(** * pyxem library generators: a shallow embedding

    Embedding of [pyxem/generators/library_generator.py]:
    [DiffractionLibraryGenerator.get_diffraction_library] and
    [VectorLibraryGenerator.get_vector_library].

    Python objects are records, dictionaries are insertion-ordered
    association lists, exceptions are the left summand of a sum, and the
    mutable crystal structures live in a store indexed by object identity, so
    that two phases may share one structure object. *)

From Stdlib Require Import ZArith String Bool Arith Lia List Sorting.Sorted.
Import ListNotations.

Set Implicit Arguments.

(** ** Python dictionaries

    A [dict] keeps its keys in insertion order; assigning to a key that is
    present replaces the value in place, assigning to a new key appends. *)

Module Dict.
Section Dict.
Variables K V : Type.
Variable K_eq_dec : forall x y : K, {x = y} + {x <> y}.

Definition dict := list (K * V).

Definition keys (d : dict) : list K := map fst d.

Fixpoint get (k : K) (d : dict) : option V :=
  match d with
  | [] => None
  | (k', v) :: d' => if K_eq_dec k k' then Some v else get k d'
  end.

Fixpoint set (k : K) (v : V) (d : dict) : dict :=
  match d with
  | [] => [(k, v)]
  | (k', v') :: d' =>
      if K_eq_dec k k' then (k', v) :: d' else (k', v') :: set k v d'
  end.
End Dict.
End Dict.

Arguments Dict.get {K V} K_eq_dec k d.
Arguments Dict.set {K V} K_eq_dec k v d.
Arguments Dict.keys {K V} d.

(** ** Exceptions *)

Inductive exn : Type :=
| IndexError
| KeyError
| AttributeError (attr : string)
| ValueError
| SimulationFailure (code : nat).

(** ** External collaborators: numbers and opaque data

    [F] is the type of Python floats and [PhaseId] the type of phase keys.
    The numeric kernel (numpy) and the rotation builder (transforms3d) are
    not part of the generators: they are operations of this class. *)

Class Numerics : Type := {
  F : Type;
  F_eq_dec : forall x y : F, {x = y} + {x <> y};
  PhaseId : Type;
  PhaseId_eq_dec : forall x y : PhaseId, {x = y} + {x <> y};
  Matrix : Type;
  Atoms : Type;
  Raw : Type;
  Hkl : Type;
  Vec3 : Type;
  np_deg2rad : F -> F;
  np_add : F -> F -> F;
  np_rint : F -> F;
  astype_int : F -> Z;
  np_sqrt : F -> F;
  np_dot : list F -> list F -> F;
  euler2mat : F -> F -> F -> string -> Matrix
}.

(** [diffpy.structure.lattice.Lattice(a, b, c, alpha, beta, gamma, baserot)]:
    an object holding the six cell parameters and the base rotation it was
    constructed with. *)

Module Lattice.
Record t {N : Numerics} : Type := Lattice {
  a : F; b : F; c : F;
  alpha : F; beta : F; gamma : F;
  baserot : Matrix
}.
Arguments Lattice {N} a b c alpha beta gamma baserot.
End Lattice.

(** The simulation object returned by the calculator: a settable
    [calibration] attribute, an [intensities] vector and the remaining
    payload. *)

Module DiffractionSimulation.
Record t {N : Numerics} : Type := DiffractionSimulation {
  raw : Raw;
  calibration : F;
  intensities : list F
}.

(** [data.calibration = value] *)
Definition set_calibration {N : Numerics} (data : t) (value : F) : t :=
  {| raw := raw data; calibration := value; intensities := intensities data |}.
End DiffractionSimulation.

(** ** External collaborators: geometry

    [move_atoms old new xyz] is the recomputation of the fractional atom
    coordinates that [Structure.placeInLattice] performs;
    [calibrated_coordinates] is the property of the simulation object (it
    depends on the calibration set on it), an N x (>= 2) array given row by
    row as its first two columns and the remaining ones. *)

Class Externals {N : Numerics} : Type := {
  move_atoms : Lattice.t -> Lattice.t -> Atoms -> Atoms;
  reciprocal : Lattice.t -> Lattice.t;
  get_points_in_sphere : Lattice.t -> F -> list Hkl * list Vec3 * list F;
  get_angle_cartesian : Vec3 -> Vec3 -> F;
  calibrated_coordinates : DiffractionSimulation.t -> list (F * F * list F)
}.

(** The exceptions of the simulation object.  The assignment
    [data.calibration = value] goes through a property setter that may
    reject the value, and the expression
    [np.rint(data.calibrated_coordinates[:, :2] + half_shape).astype(int)]
    may raise on the array the object hands out, for instance when it has a
    single axis.  [calibration_error data value] is the exception of the
    assignment and [coordinates_error data half_shape] the exception of the
    expression, if any. *)

Record SimulationChecks {N : Numerics} : Type := {
  calibration_error : DiffractionSimulation.t -> F -> option exn;
  coordinates_error : DiffractionSimulation.t -> F * F -> option exn
}.

(** [diffpy.structure.Structure]: a mutable object with a [lattice]
    attribute; [placeInLattice] installs the new lattice and re-expresses the
    atoms in it. *)

Module Structure.
Record t {N : Numerics} : Type := Structure {
  lattice : Lattice.t;
  atoms : Atoms
}.

Definition placeInLattice {N : Numerics} {E : Externals}
    (self : t) (new_lattice : Lattice.t) : t :=
  {| lattice := new_lattice;
     atoms := move_atoms (lattice self) new_lattice (atoms self) |}.
End Structure.

(** Object identity of a structure in the store. *)
Definition ref := nat.

Section Generators.
Context {N : Numerics} {E : Externals}.

Definition Orientation := list F.

Definition Orientation_eq_dec : forall x y : Orientation, {x = y} + {x <> y} :=
  list_eq_dec F_eq_dec.

(** *** Input containers *)

(** The mapping found in the [struct_lib] attribute: phase key to
    (structure, orientations).  Being a Python object it may or may not
    carry the attributes [indentifiers] and [structures] that the
    generators read from it. *)
Record StructLib : Type := {
  sl_items : Dict.dict PhaseId (ref * list Orientation);
  sl_indentifiers : option (list PhaseId);
  sl_structures : option (list ref)
}.

(** Modelled from the spec: the [StructureLibrary] class is not among the
    sources; it exposes the mapping as [struct_lib] and carries the
    parallel attributes [identifiers] and [structures]. *)
Record StructureLibrary : Type := {
  struct_lib : StructLib;
  identifiers : list PhaseId;
  structures : list ref
}.

(** *** Output containers *)

Record SimRecord : Type := {
  Sim : DiffractionSimulation.t;
  rec_intensities : list F;
  pixel_coords : list (Z * Z);
  pattern_norm : F
}.

Definition PhaseLibrary := Dict.dict Orientation SimRecord.

Record DiffractionLibrary : Type := {
  dl_items : Dict.dict PhaseId PhaseLibrary;
  dl_identifiers : list PhaseId;
  dl_structures : list ref
}.

Record VectorPair : Type := {
  hkl1 : Hkl; hkl2 : Hkl;
  len1 : F; len2 : F;
  angle : F
}.

Record DiffractionVectorLibrary : Type := {
  vl_items : Dict.dict PhaseId (list VectorPair);
  vl_identifiers : list PhaseId;
  vl_structures : list ref
}.

(** *** The world: the store of structures and the trace of simulator calls *)

Record Call : Type := {
  call_key : PhaseId;
  call_orientation : Orientation;
  call_structure : Structure.t
}.

Record world : Type := {
  store : ref -> Structure.t;
  calls : list Call
}.

Definition init_world (h : ref -> Structure.t) : world :=
  {| store := h; calls := [] |}.

(** *** Exceptions over a mutable world

    A raised exception abandons the value; what was written to the world
    before it stays written. *)

Definition M (A : Type) : Type := world -> (exn + A) * world.

Definition ret {A} (x : A) : M A := fun w => (inr x, w).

+++++

### Action item
Everything above from the line containing "get_angle_cartesian : Vec3 -> Vec3 -> F;" down to the line containing "(** Modelled from" is to be transcribed exactly, with both of those lines included and nothing else added.

### Your response
  get_angle_cartesian : Vec3 -> Vec3 -> F;
  calibrated_coordinates : DiffractionSimulation.t -> list (F * F * list F)
}.

(** The exceptions of the simulation object.  The assignment
    [data.calibration = value] goes through a property setter that may
    reject the value, and the expression
    [np.rint(data.calibrated_coordinates[:, :2] + half_shape).astype(int)]
    may raise on the array the object hands out, for instance when it has a
    single axis.  [calibration_error data value] is the exception of the
    assignment and [coordinates_error data half_shape] the exception of the
    expression, if any. *)

Record SimulationChecks {N : Numerics} : Type := {
  calibration_error : DiffractionSimulation.t -> F -> option exn;
  coordinates_error : DiffractionSimulation.t -> F * F -> option exn
}.

(** [diffpy.structure.Structure]: a mutable object with a [lattice]
    attribute; [placeInLattice] installs the new lattice and re-expresses the
    atoms in it. *)

Module Structure.
Record t {N : Numerics} : Type := Structure {
  lattice : Lattice.t;
  atoms : Atoms
}.

Definition placeInLattice {N : Numerics} {E : Externals}
    (self : t) (new_lattice : Lattice.t) : t :=
  {| lattice := new_lattice;
     atoms := move_atoms (lattice self) new_lattice (atoms self) |}.
End Structure.

(** Object identity of a structure in the store. *)
Definition ref := nat.

Section Generators.
Context {N : Numerics} {E : Externals}.

Definition Orientation := list F.

Definition Orientation_eq_dec : forall x y : Orientation, {x = y} + {x <> y} :=
  list_eq_dec F_eq_dec.

(** *** Input containers *)

(** The mapping found in the [struct_lib] attribute: phase key to
    (structure, orientations).  Being a Python object it may or may not
    carry the attributes [indentifiers] and [structures] that the
    generators read from it. *)
Record StructLib : Type := {
  sl_items : Dict.dict PhaseId (ref * list Orientation);
  sl_indentifiers : option (list PhaseId);
  sl_structures : option (list ref)
}.

(** Modelled from the spec: the [StructureLibrary] class is not among the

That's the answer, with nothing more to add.